[[ Data for the task, beginning ]]

(* ===== verification/Printf.v ===== *)
(** * kernel/printf.c and consputc: formatted console output

    A format string is the list of its bytes; an argument of the variable
    argument list is an [parg].  The kernel's panic is the outcome [Panic] of the
    thread monad, with the message it prints. *)
From S2P Require Import Prelude Memory State Kalloc Vm Sched Uart.

(** The bytes of a string literal. *)
Fixpoint str (s : string) : list Z :=
  match s with
  | EmptyString => []
  | String c s' => Z.of_N (Ascii.N_of_ascii c) :: str s'
  end.

Definition BACKSPACE : Z := 0x100.
Definition digits : list Z := str "0123456789abcdef".
Definition digit (x : Z) : Z := default 0 (digits !! Z.to_nat x).

(** The digits printint stores in [buf], least significant first: the do-while
    loop; [fuel] bounds the digits of a [uint]. *)
Fixpoint printint_digits (fuel : nat) (x base : Z) : list Z :=
  match fuel with
  | O => []
  | S fuel' =>
      digit (x mod base) :: (if x / base =? 0 then [] else printint_digits fuel' (x / base) base)
  end.

Inductive parg := AInt (v : Z) | APtr (v : Z) | AStr (o : option (list Z)).

Section Printf.
Context `{KI : KernelImage}.

Definition consputc (c : Z) : KM unit :=
  if c =? BACKSPACE then
    uartputc_sync 8;;; uartputc_sync 32;;; uartputc_sync 8
  else uartputc_sync c.

(** The bytes printint puts out; [xx] is an [int]. *)
Definition printint_bytes (xx base : Z) (sign : bool) : list Z :=
  let neg := sign && (xx <? 0) in
  let x := if neg then u32 (- xx) else u32 xx in
  reverse (printint_digits 32 x base ++ (if neg then [45] else [])).
Definition printint (xx base : Z) (sign : bool) : KM unit :=
  for_each (printint_bytes xx base sign) consputc.

Fixpoint printptr_digits (n : nat) (x : Z) : list Z :=
  match n with
  | O => []
  | S n' => digit (Z.shiftr x 60) :: printptr_digits n' (u64 (Z.shiftl x 4))
  end.
Definition printptr_bytes (x : Z) : list Z := [48; 120] ++ printptr_digits 16 x.
Definition printptr (x : Z) : KM unit := for_each (printptr_bytes x) consputc.

(** The loop of printf.  Taking an argument of the wrong type, or one too many,
    has no defined meaning. *)
Fixpoint printf_loop (fmt : list Z) (args : list parg) : KM unit :=
  match fmt with
  | [] => ret tt
  | c :: fmt' =>
      if negb (c =? 37) then consputc c;;; printf_loop fmt' args
      else
        match fmt' with
        | [] => ret tt
        | c :: fmt'' =>
            if c =? 100 then
              match args with
              | AInt v :: args' => printint v 10 true;;; printf_loop fmt'' args'
              | _ => ub
              end
            else if c =? 120 then
              match args with
              | AInt v :: args' => printint v 16 true;;; printf_loop fmt'' args'
              | _ => ub
              end
            else if c =? 112 then
              match args with
              | APtr v :: args' => printptr v;;; printf_loop fmt'' args'
              | _ => ub
              end
            else if c =? 115 then
              match args with
              | AStr o :: args' => for_each (default (str "(null)") o) consputc;;; printf_loop fmt'' args'
              | _ => ub
              end
            else if c =? 37 then consputc 37;;; printf_loop fmt'' args
            else consputc 37;;; consputc c;;; printf_loop fmt'' args
        end
  end.

(** [fmt] is null in no call of the kernel. *)
Definition printf (fmt : list Z) (args : list parg) : KM unit :=
  let* locking := gets (fun s => k_prlock s) in
  when locking (acquire L_pr);;;
  printf_loop fmt args;;;
  when locking (release L_pr).

Definition printfinit : KM unit := modify (set_prlock (fun _ => true)).

(** What panic prints before it stops the machine. *)
Definition panic_print (msg : list Z) : KM unit :=
  modify (set_prlock (fun _ => false));;;
  printf (str "panic: ") [];;;
  printf msg [];;;
  printf [10] [];;;
  modify (set_panicked (fun _ => true)).

End Printf.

[[ Data for the task, end ]]

(What is needed) Set down only the lines from the line with "printf [10] [];;;" through the last line of the data above, keeping both the first and the last.

(Completed exercise)
  printf [10] [];;;
  modify (set_panicked (fun _ => true)).

End Printf.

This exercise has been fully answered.